If a service genuinely needs per-invocation state, model that state as a local variable or as a freshly created value object inside the method. The instance stays clean.
8. Observability — but at the boundary¶
You want metrics: how long does a transfer take? You want logs: who initiated it? You want traces: which call chain led here? Resist the temptation to scatter logging and metrics inside Domain Services. Instead, instrument at the application-service boundary:
@Component
public final class TransferUseCase {
private final Tracer tracer;
private final MeterRegistry meters;
...
public void execute(...) {
Span span = tracer.spanBuilder("transfer").startSpan();
try (Scope s = span.makeCurrent()) {
Timer.Sample t = Timer.start(meters);
try {
transferService.transfer(...);
} finally {
t.stop(meters.timer("transfer.duration"));
}
} finally {
span.end();
}
}
}
The Domain Service stays pure. Cross-cutting concerns live where they belong — outside the domain.
9. Quick rules¶
-
@Serviceis a Spring marker, not a DDD pattern — don't conflate. - Domain Services live inside the hexagon; no Spring, no JPA, no I/O.
-
@Transactionalon the application service; never on the domain service. - Every command-style Domain Service is idempotent via an idempotency key check.

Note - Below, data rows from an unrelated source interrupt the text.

(* ===== verification/SkiplistSpec.v ===== *)
(** The order of sorted sets (by score, then by the bytes of the element), how
    it cuts a sorted list of nodes, and what the operations of skip lists do to
    the sorted list of entries. *)
From Stdlib Require Import Sorted.
From stdpp Require Import gmap sorting.
From S2P Require Import Prelude Sds Skiplist SkiplistInv SkiplistOps SkiplistDel.

(** ** Elements *)

Lemma sdscmp_bytes_cons x a y b : sdscmp_bytes (x :: a) (y :: b) = if x <? y then -1 else if y <? x then 1 else sdscmp_bytes a b.
Proof.
  unfold sdscmp_bytes. rewrite !zlen_cons. pose proof (zlen_nonneg a). pose proof (zlen_nonneg b).
  assert (Z.to_nat (if 1 + zlen a <? 1 + zlen b then 1 + zlen a else 1 + zlen b) = S (Z.to_nat (if zlen a <? zlen b then zlen a else zlen b))) as ->.
  { destruct (Z.ltb_spec (zlen a) (zlen b)), (Z.ltb_spec (1 + zlen a) (1 + zlen b)); lia. }
  cbn [take memcmp]. destruct (x <? y); [done |]. destruct (y <? x); [done |].
  assert ((1 + zlen b <? 1 + zlen a) = (zlen b <? zlen a)) as -> by (destruct (Z.ltb_spec (zlen b) (zlen a)), (Z.ltb_spec (1 + zlen b) (1 + zlen a)); lia || done).
  assert ((1 + zlen a <? 1 + zlen b) = (zlen a <? zlen b)) as -> by (destruct (Z.ltb_spec (zlen a) (zlen b)), (Z.ltb_spec (1 + zlen a) (1 + zlen b)); lia || done).
  done.
Qed.
Lemma sdscmp_bytes_nil_cons y b : sdscmp_bytes [] (y :: b) = -1.
Proof.
  unfold sdscmp_bytes. rewrite zlen_cons, (@zlen_nil Z). pose proof (zlen_nonneg b). destruct (Z.ltb_spec 0 (1 + zlen b)); [| lia].
  change (Z.to_nat 0) with 0%nat. cbn [take memcmp]. rewrite Z.eqb_refl. destruct (Z.ltb_spec (1 + zlen b) 0); [lia | done].
Qed.
Lemma sdscmp_bytes_cons_nil x a : sdscmp_bytes (x :: a) [] = 1.
Proof.
  unfold sdscmp_bytes. rewrite zlen_cons, (@zlen_nil Z). pose proof (zlen_nonneg a). destruct (Z.ltb_spec (1 + zlen a) 0); [lia |].
  change (Z.to_nat 0) with 0%nat. cbn [take memcmp]. rewrite Z.eqb_refl. destruct (Z.ltb_spec 0 (1 + zlen a)); [done | lia].
Qed.

Lemma sdscmp_bytes_eq a b : sdscmp_bytes a b = 0 <-> a = b.
Proof.
  revert b. induction a as [| x a IH]; intros [| y b].
  - done.
  - by rewrite sdscmp_bytes_nil_cons.
  - by rewrite sdscmp_bytes_cons_nil.
  - rewrite sdscmp_bytes_cons. destruct (Z.ltb_spec x y); [split; [done | intros [= -> _]; lia] |]. destruct (Z.ltb_spec y x); [split; [done | intros [= -> _]; lia] |].
    rewrite IH. split; [intros ->; f_equal; lia | by intros [= _ ->]].
Qed.
Lemma sdscmp_bytes_sym a b : sdscmp_bytes a b < 0 <-> 0 < sdscmp_bytes b a.
Proof.
  revert b. induction a as [| x a IH]; intros [| y b].
  - change (sdscmp_bytes [] []) with 0. lia.
  - rewrite sdscmp_bytes_nil_cons, sdscmp_bytes_cons_nil. lia.
  - rewrite sdscmp_bytes_nil_cons, sdscmp_bytes_cons_nil. lia.
  - rewrite !sdscmp_bytes_cons. destruct (Z.ltb_spec x y), (Z.ltb_spec y x); try lia. apply IH.
Qed.
Lemma sdscmp_bytes_trans a b c : sdscmp_bytes a b < 0 -> sdscmp_bytes b c < 0 -> sdscmp_bytes a c < 0.
Proof.
  revert b c. induction a as [| x a IH]; intros [| y b] [| w c]; rewrite ?sdscmp_bytes_nil_cons, ?sdscmp_bytes_cons_nil, ?sdscmp_bytes_cons; try done; try lia.
  destruct (Z.ltb_spec x y), (Z.ltb_spec y w), (Z.ltb_spec x w), (Z.ltb_spec y x), (Z.ltb_spec w y), (Z.ltb_spec w x); try lia. apply IH.
Qed.

(** It is what [sdscmp] computes. *)
Lemma sdscmp_bytes_rep s1 s2 c1 c2 : sds_rep s1 c1 -> sds_rep s2 c2 -> sdscmp s1 s2 = Some (sdscmp_bytes c1 c2).
Proof.
  intros ((sl1 & E1) & L1 & _) ((sl2 & E2) & L2 & _). unfold sdscmp, sdslen, sdscmp_bytes. rewrite L1, L2, E1, E2.
  set (n := if zlen c1 <? zlen c2 then zlen c1 else zlen c2). pose proof (zlen_nonneg c1). pose proof (zlen_nonneg c2).
  assert (0 <= n <= zlen c1 /\ n <= zlen c2) as Hn by (subst n; destruct (Z.ltb_spec (zlen c1) (zlen c2)); lia).
  assert (forall c sl, n <= zlen c -> rdn (c ++ 0 :: sl) 0 n = Some (take (Z.to_nat n) c)) as Hr.
  { intros c sl Hc. apply rdn_Some. exists [], (drop (Z.to_nat n) c ++ 0 :: sl). cbn [app]. rewrite app_assoc, take_drop. split; [done |]. split; [done |]. by apply zlen_take; lia. }
  rewrite !Hr by lia. done.
Qed.

(** ** Entries *)

Definition entry : Type := double * list Z.
Definition ent (g : gnode) : entry := (g_score g, g_ele g).

Definition elt (x y : entry) : Prop := klt (dkey x.1) (dkey y.1) \/ (dkey x.1 = dkey y.1 /\ sdscmp_bytes x.2 y.2 < 0).
(** The same score (0 and -0 are) and the same element. *)
Definition same (x y : entry) : bool := (x.1 =? y.1)%D && (sdscmp_bytes x.2 y.2 =? 0).
Definition before (x y : entry) : bool := (x.1 <? y.1)%D || ((x.1 =? y.1)%D && (sdscmp_bytes x.2 y.2 <? 0)).

Lemma elt_irrefl x : ~ elt x x.
Proof. unfold elt. intros [H | [_ H]]; [by apply klt_irrefl in H |]. pose proof (proj2 (sdscmp_bytes_eq x.2 x.2) eq_refl). lia. Qed.
Lemma elt_trans x y w : elt x y -> elt y w -> elt x w.
Proof.
  unfold elt. intros [H1 | [H1 H1']] [H2 | [H2 H2']].
  - left. by eapply klt_trans.
  - left. by rewrite <- H2.
  - left. by rewrite H1.
  - right. split; [congruence |]. by eapply sdscmp_bytes_trans.
Qed.

Section entries.
Context (x y : entry) (Hx : isnan x.1 = false) (Hy : isnan y.1 = false).

Lemma before_elt : before x y = true <-> elt x y.
Proof.
  unfold before, elt. rewrite orb_true_iff, andb_true_iff, d_lt_key, d_eq_key, Z.ltb_lt by done. done.
Qed.
Lemma same_key : same x y = true <-> dkey x.1 = dkey y.1 /\ x.2 = y.2.
Proof. unfold same. by rewrite andb_true_iff, d_eq_key, Z.eqb_eq, sdscmp_bytes_eq by done. Qed.
Lemma elt_total : elt x y \/ same x y = true \/ elt y x.
Proof.
  rewrite same_key. unfold elt. destruct (klt_total (dkey x.1) (dkey y.1)) as [? | [E | ?]]; [by left; left | | by right; right; left].
  pose proof (sdscmp_bytes_sym y.2 x.2). destruct (Z.lt_trichotomy (sdscmp_bytes x.2 y.2) 0) as [? | [E0 | ?]]; [left; by right | right; left | right; right; right].
  - split; [done |]. by apply sdscmp_bytes_eq.
  - split; [done |]. lia.
Qed.
End entries.

Lemma same_elt_l x y w : isnan x.1 = false -> isnan y.1 = false -> same x y = true -> elt x w <-> elt y w.
Proof. intros Hx Hy H. apply same_key in H as [E1 E2]; [| done | done]. unfold elt. by rewrite E1, E2. Qed.
Lemma same_elt_r x y w : isnan x.1 = false -> isnan y.1 = false -> same x y = true -> elt w x <-> elt w y.
Proof. intros Hx Hy H. apply same_key in H as [E1 E2]; [| done | done]. unfold elt. by rewrite E1, E2. Qed.

(** ** Sorted lists *)

Definition numbers (l : list entry) : Prop := Forall (fun x => isnan x.1 = false) l.
Definition sorted (l : list entry) : Prop := StronglySorted elt l.

(** A test that is downward closed in the order cuts a sorted list in two. *)
Definition closed_on (l : list entry) (P : entry -> bool) : Prop := forall x y, x ∈ l -> y ∈ l -> elt x y -> P y = true -> P x = true.

Lemma sorted_cut P ns : closed_on (map ent ns) P -> sorted (map ent ns) ->
  exists A B, ns = A ++ B /\ Forall (fun g => P (ent g) = true) A /\ Forall (fun g => P (ent g) = false) B.
Proof.
  induction ns as [| g ns IH]; intros HP Hs; [exists [], []; split; [done |]; split; apply Forall_nil_2 |].
  cbn [map] in HP, Hs. apply StronglySorted_inv in Hs as [Hs Hlt].
  destruct IH as (A & B & -> & HA & HB); [intros x y Hx Hy; apply HP; by right | done |]. destruct (P (ent g)) eqn:Eg.
  - exists (g :: A), B. split; [done |]. split; [by apply Forall_cons | done].
  - exists [], (g :: A ++ B). split; [done |]. split; [apply Forall_nil_2 |]. destruct A as [| a A]; [by apply Forall_cons |]. exfalso.
    apply Forall_cons in HA as [HA _]. cbn [app map] in Hlt, HP. apply Forall_cons in Hlt as [Hlt _].
    rewrite (HP (ent g) (ent a)) in Eg; [done | left | right; left | done | done].
Qed.

Lemma cut_filter (P : entry -> bool) A B : Forall (fun g => P (ent g) = true) A -> Forall (fun g => P (ent g) = false) B ->
  filter (fun x => P x = true) (map ent (A ++ B)) = map ent A /\ filter (fun x => P x = false) (map ent (A ++ B)) = map ent B.
Proof.
  intros HA HB. rewrite map_app, !filter_app. split.
  - rewrite (filter_all _ (map ent A)) by (by apply Forall_map). rewrite (filter_none _ (map ent B)); [by rewrite app_nil_r |].
    apply Forall_map. eapply Forall_impl; [exact HB |]. cbn. congruence.
  - rewrite (filter_all _ (map ent B)) by (by apply Forall_map). rewrite (filter_none _ (map ent A)); [done |].
    apply Forall_map. eapply Forall_impl; [exact HA |]. cbn. congruence.
Qed.

(** The tests of the searches, on nodes. *)
Definition node_of (g : gnode) (n : zskiplistNode) : Prop := ele n = Some (g_ele g) /\ score n = g_score g.

Lemma node_before_eq s e g n : node_of g n -> node_before s e n = Some (before (ent g) (s, e)).
Proof. intros [E1 E2]. unfold node_before, before. rewrite E1, E2. cbn. destruct (_ <? _)%D; [done |]. by destruct (_ =? _)%D. Qed.

(** [go] accepts exactly the first [m] nodes of [l], which stand after [k] others. *)
Definition accepts (go : Z -> zskiplistNode -> option bool) (k : Z) (l : list gnode) (m : nat) : Prop :=
  forall j g n, l !! j = Some g -> node_of g n -> go (k + Z.of_nat j + 1) n = Some (j <? m)%nat.

Lemma accepts_cut z ns ex go A B : rep z ns ex -> ns = A ++ B -> accepts go 0 ns (length A) -> cut z go A B.
Proof.
  intros R -> H pre g post n E En. destruct (node_at z _ ex R pre g post E) as (n' & En' & E1 & E2 & _). rewrite En in En'. injection En' as <-.
  specialize (H (length pre) g n). rewrite E in H. apply H; [by apply list_lookup_middle | by split].
Qed.
Lemma zsl_range_correct_witness : exists z p q, zslFirstInRange z (Range (d_of_ll 0) (d_of_ll 3) true false) = Some p /\ node_entry z p = Some (d_of_ll 2, [97]) /\
  zslLastInRange z (Range (d_of_ll 0) (d_of_ll 3) true true) = Some q /\ node_entry z q = Some (d_of_ll 2, [97]).
Proof.
  destruct ex_zsl as (z & Hz). destruct (zsl_range_correct z ex_zl Hz) as (H & _).
  destruct (H (Range (d_of_ll 0) (d_of_ll 3) true false) ltac:(by split)) as ((p & E1 & E2) & _). destruct (H (Range (d_of_ll 0) (d_of_ll 3) true true) ltac:(by split)) as (_ & (q & E3 & E4) & _).
  exists z, p, q. split; [exact E1 |]. split; [exact E2 |]. split; [exact E3 | exact E4].
Defined.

- Sagas live in orchestrators (or event flows), not inside Domain Services.
- All Domain Service fields
final; instances are singletons, design for concurrency. - Instrument at the boundary, keep the domain code clean.
10. What's next¶
| Topic | File |
|---|---|
| Formal contract | specification.md |
| 10 buggy services and fixes | find-bug.md |
| JIT, EA, batching, parallelism | optimize.md |
| Exercises | tasks.md |
| Interview Q&A | interview.md |
Related: ../02-entities/, ../01-value-objects/, ../03-aggregates/, ../04-repository-concept/.
Memorize this: A Domain Service is a piece of pure domain logic hosted inside the hexagon. Spring's @Service is a wiring tool, not a layering decision. Transactions belong at the application boundary; sagas belong above the domain; idempotency and observability are bolted on at the edges. Keep these four concerns out of your Domain Service code and it will survive every architectural change short of rewriting the bounded context.